Stored data

=-=-=-=-=

Lemma done_spec : ∃ u1, storeDone u = Ok u1 ∧ popped u u1 rest.
Proof.
  pose proof (iv_q _ _ _ _ _ _ _ _ _ _ I) as Q. pose proof (iv_u _ _ _ _ _ _ _ _ _ _ I) as U.
  pose proof head_ok as KH. pose proof head_size as Hsz. pose proof (qi_wfS _ _ _ _ Q) as W.
  pose proof (qi_roomS _ _ _ _ Q) as Hroom.
  unfold storeDone, completeStore. rewrite (ui_wb _ _ _ U).
  assert (cq_at (lu_SQ u) (cq_head (lu_SQ u)) = Ok e) as Eat.
  { pose proof (cq_at_lookup (lu_SQ u) 0 e W) as X. rewrite Z.add_0_r in X. apply X.
    change (cq_list (lu_SQ u)) with (sq s). by rewrite Hsq. }
  rewrite Eat. cbn [res_bind]. rewrite (sk_valid _ _ _ _ _ _ KH). cbn [assert_ res_bind].
  set (e1 := sqe_with_wb e (sqe_canWB e) true).
  destruct (cq_put_upd (lu_SQ u) 0 e1 W) as (Ep & W1 & L1).
  { change (cq_list (lu_SQ u)) with (sq s). rewrite Hsq. simpl. lia. }
  rewrite Z.add_0_r in Ep. rewrite Ep. cbn [res_bind]. unfold sq_inst. rewrite Hi. cbn [get_at res_bind].
  set (u0 := set_wb _ _ _). change (lu_SQ u0) with (cq_upd (lu_SQ u) 0 e1).
  change (cq_head (cq_upd (lu_SQ u) 0 e1)) with (cq_head (lu_SQ u)). rewrite Z.eqb_refl.
  assert (cq_list (cq_upd (lu_SQ u) 0 e1) = e1 :: rest) as L1'.
  { rewrite L1. change (cq_list (lu_SQ u)) with (sq s). by rewrite Hsq. }
  destruct (cq_drop_front (cq_upd (lu_SQ u) 0 e1) e1 (sqe_clear e1) rest W1 L1') as
    (q' & Eq & W' & Eh & Es & Ec & El & Eo); [simpl; lia|].
  assert (popCompleted (S (Z.to_nat (cq_size (cq_upd (lu_SQ u) 0 e1)))) (cq_upd (lu_SQ u) 0 e1) = Ok q') as ->.
  { set (n := Z.to_nat _). cbn [popCompleted]. unfold cq_front at 1.
    pose proof (cq_at_lookup (cq_upd (lu_SQ u) 0 e1) 0 e1 W1) as X. rewrite Z.add_0_r, L1' in X. rewrite X by done.
    cbn [res_bind]. destruct (cq_put (cq_upd (lu_SQ u) 0 e1) _ (sqe_clear e1)) as [q1|]; [|done]. cbn [res_bind] in *.
    rewrite Eq. cbn [res_bind]. unfold cq_front. clear X.
    destruct rest as [|e' rest'].
    - assert (cq_empty q' = true) as ->.
      { unfold cq_empty. apply Z.eqb_eq. rewrite Es. simpl. simpl in Hsz. lia. }
      destruct (cq_at_total q' (cq_head q') W') as [a ->]; [pose proof (cw_head _ W'); lia|].
      cbn [res_bind]. by rewrite andb_false_r.
    - pose proof (cq_at_lookup q' 0 e' W') as X. rewrite Z.add_0_r, El in X. rewrite X by done. cbn [res_bind].
      destruct (qi_st _ _ _ _ Q 1 e') as (j & Kj); [by rewrite Hsq|].
      by destruct (sk_flags _ _ _ _ _ _ Kj) as (_ & -> & _). }
  cbn [res_bind]. change (lu_stalled (set_SQ u0 q')) with (lu_stalled u).
  change (lu_stallingStoreIsn (set_SQ u0 q')) with (lu_stallingStoreIsn u).
  change (lu_LQ (set_SQ u0 q')) with (lu_LQ u). change (lu_stallingLoadIdx (set_SQ u0 q')) with (lu_stallingLoadIdx u).
  assert (u64 (cq_head (lu_SQ u) + 1) = (lu_storeWBIt u + 1)%Z) as Hu.
  { rewrite (ui_wb _ _ _ U). apply u64_small. pose proof (cw_head _ W). pose proof (cw_cap _ W). unfold in_u. lia. }
  assert (cq_outside (sq_clean maxData) q') as Hout.
  { apply Eo; [split_and!; try done; apply KH|]. apply cq_outside_upd; [done| |apply Q].
    change (cq_list (lu_SQ u)) with (sq s). rewrite Hsq. simpl. lia. }
  destruct (lu_stalled u && _) eqn:Hst.
  - apply andb_true_iff in Hst as [Hst _].
    destruct (ui_stall _ _ _ U Hst) as (p & x & j & Ei & Hx & Hj & _). rewrite Ei.
    rewrite (cq_at_lookup _ _ _ (qi_wfL _ _ _ _ Q) Hx). cbn [res_bind]. unfold lq_inst. rewrite Hj. cbn [get_at res_bind].
    eexists. split; [done|]. split; done.
  - cbn [res_bind]. eexists. split; [done|]. split; done.
Qed.

(** *** The invariant *)

Context (u1 : LSQUnit) (b' : SbSys C).
Hypothesis Hpop : popped u u1 rest.
Hypothesis Hbound : (q ≤ ls_bound s)%Z.
Hypothesis Hsb : sys_inv SP T (own tid) va b'.
Hypothesis Hview : ∀ a, in_u 64 a → view b' a = st_write acc sdata (base SP tid s) q a.
Hypothesis Hbyte : ∀ l j, disjoint_acc acc l q → j < len l →
  sb_byte k (sl_sb (ss_lsq b')) tid (lo l + Z.of_nat j) =
  sb_byte k (sl_sb (ss_lsq (ls_sb s))) tid (lo l + Z.of_nat j).
Hypothesis Hmem : ss_mem b' = ss_mem (ls_sb s).

Local Notation s' := (with_u (with_sb s b') u1).

Lemma pop_sq : sq s' = rest.
Proof. unfold sq. simpl. apply Hpop. Qed.

Lemma pop_lq : lq s' = lq s.
Proof. unfold lq. simpl. by rewrite (pp_LQ _ _ _ Hpop). Qed.

Lemma pop_lookup p x : rest !! p = Some x → sq s !! S p = Some x.
Proof. by rewrite Hsq. Qed.

Lemma head_lookup : sq s !! 0 = Some e.
Proof. by rewrite Hsq. Qed.

(** A load that is not released comes after the store. *)
Lemma pop_younger p x j :
  lq s !! p = Some x → lqe_inst x = Some j → (ls_bound s < mi_seqNum j)%Z → (cq_head (lu_SQ u) < mi_sqIt j)%Z.
Proof.
  intros Hx Hj Hb. pose proof (iv_q _ _ _ _ _ _ _ _ _ _ I) as Q.
  destruct (qi_ls _ _ _ _ Q p 0 x e j i Hx head_lookup Hj Hi) as [[_ X] _]. lia.
Qed.

Lemma pop_q_inv : q_inv acc sdata maxData s'.
Proof.
  pose proof (iv_q _ _ _ _ _ _ _ _ _ _ I) as Q. pose proof Hpop as PP.
  destruct Q. split; rewrite ?pop_sq, ?pop_lq; simpl; rewrite ?(pp_LQ _ _ _ PP), ?(pp_head _ _ _ PP), ?(pp_size _ _ _ PP), ?(pp_cap _ _ _ PP);
    try done; try apply PP.
  - lia.
  - intros p x Hx. destruct (qi_st _ _ (pop_lookup p x Hx)) as (j & Kj). exists j.
    by replace (cq_head (lu_SQ u) + 1 + Z.of_nat p)%Z with (cq_head (lu_SQ u) + Z.of_nat (S p))%Z by lia.
  - intros p p' x x' j j' Hx Hx' Hj Hj' Hlt. eapply (qi_sortS (S p) (S p')); [by apply pop_lookup..|done|done|lia].
  - intros p p' x x' j j' Hx Hx' Hj Hj'.
    destruct (qi_ls p (S p') x x' j j' Hx (pop_lookup _ _ Hx') Hj Hj') as [X1 X2]. split; [|done]. rewrite <- X1. lia.
  - intros p x j Hx Hj. destruct (qi_sqIt p x j Hx Hj) as [X1 X2]. split; [lia|]. intros Hb.
    pose proof (pop_younger p x j Hx Hj Hb). lia.
  - intros p x j Hx Hj. apply (qi_lqIt (S p) x j); [by apply pop_lookup|done].
  - intros p x j Hx Hj. apply (qi_lastS (S p) x j); [by apply pop_lookup|done].
  - intros p x j Hx Hj. apply (qi_canWB (S p) x j); [by apply pop_lookup|done].
Qed.

Lemma pop_u_inv : u_inv P tid s'.
Proof.
  pose proof (iv_u _ _ _ _ _ _ _ _ _ _ I) as U. pose proof (iv_q _ _ _ _ _ _ _ _ _ _ I) as Q. pose proof Hpop as PP.
  destruct (pp_ra _ _ _ PP) as (R1 & R2 & R3 & R4).
  destruct U. split; rewrite ?pop_sq, ?pop_lq; simpl; rewrite ?(pp_LQ _ _ _ PP), ?R1, ?R2, ?R3, ?R4; try done.
  - by rewrite (pp_id _ _ _ PP).
  - rewrite (pp_wb _ _ _ PP), (pp_head _ _ _ PP). lia.
  - rewrite (pp_toWB _ _ _ PP), ui_toWB, Hsq, filter_cons, decide_True; [simpl; lia|].
    rewrite (qi_canWB _ _ _ _ Q 0 e i head_lookup Hi). by apply bool_decide_eq_true_2.
  - by rewrite (pp_viol _ _ _ PP).
  - by rewrite (pp_blocked _ _ _ PP).
  - intros St. destruct (pp_stall _ _ _ PP St) as (S0 & -> & ->). by apply ui_stall.
Qed.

=-=-=-=-=

Among the records above, repeat exactly the line with "(q' & Eq & W' & Eh", the line with "cbn [res_bind]. destruct", and every line in between, and only those.

    (q' & Eq & W' & Eh & Es & Ec & El & Eo); [simpl; lia|].
  assert (popCompleted (S (Z.to_nat (cq_size (cq_upd (lu_SQ u) 0 e1)))) (cq_upd (lu_SQ u) 0 e1) = Ok q') as ->.
  { set (n := Z.to_nat _). cbn [popCompleted]. unfold cq_front at 1.
    pose proof (cq_at_lookup (cq_upd (lu_SQ u) 0 e1) 0 e1 W1) as X. rewrite Z.add_0_r, L1' in X. rewrite X by done.
    cbn [res_bind]. destruct (cq_put (cq_upd (lu_SQ u) 0 e1) _ (sqe_clear e1)) as [q1|]; [|done]. cbn [res_bind] in *.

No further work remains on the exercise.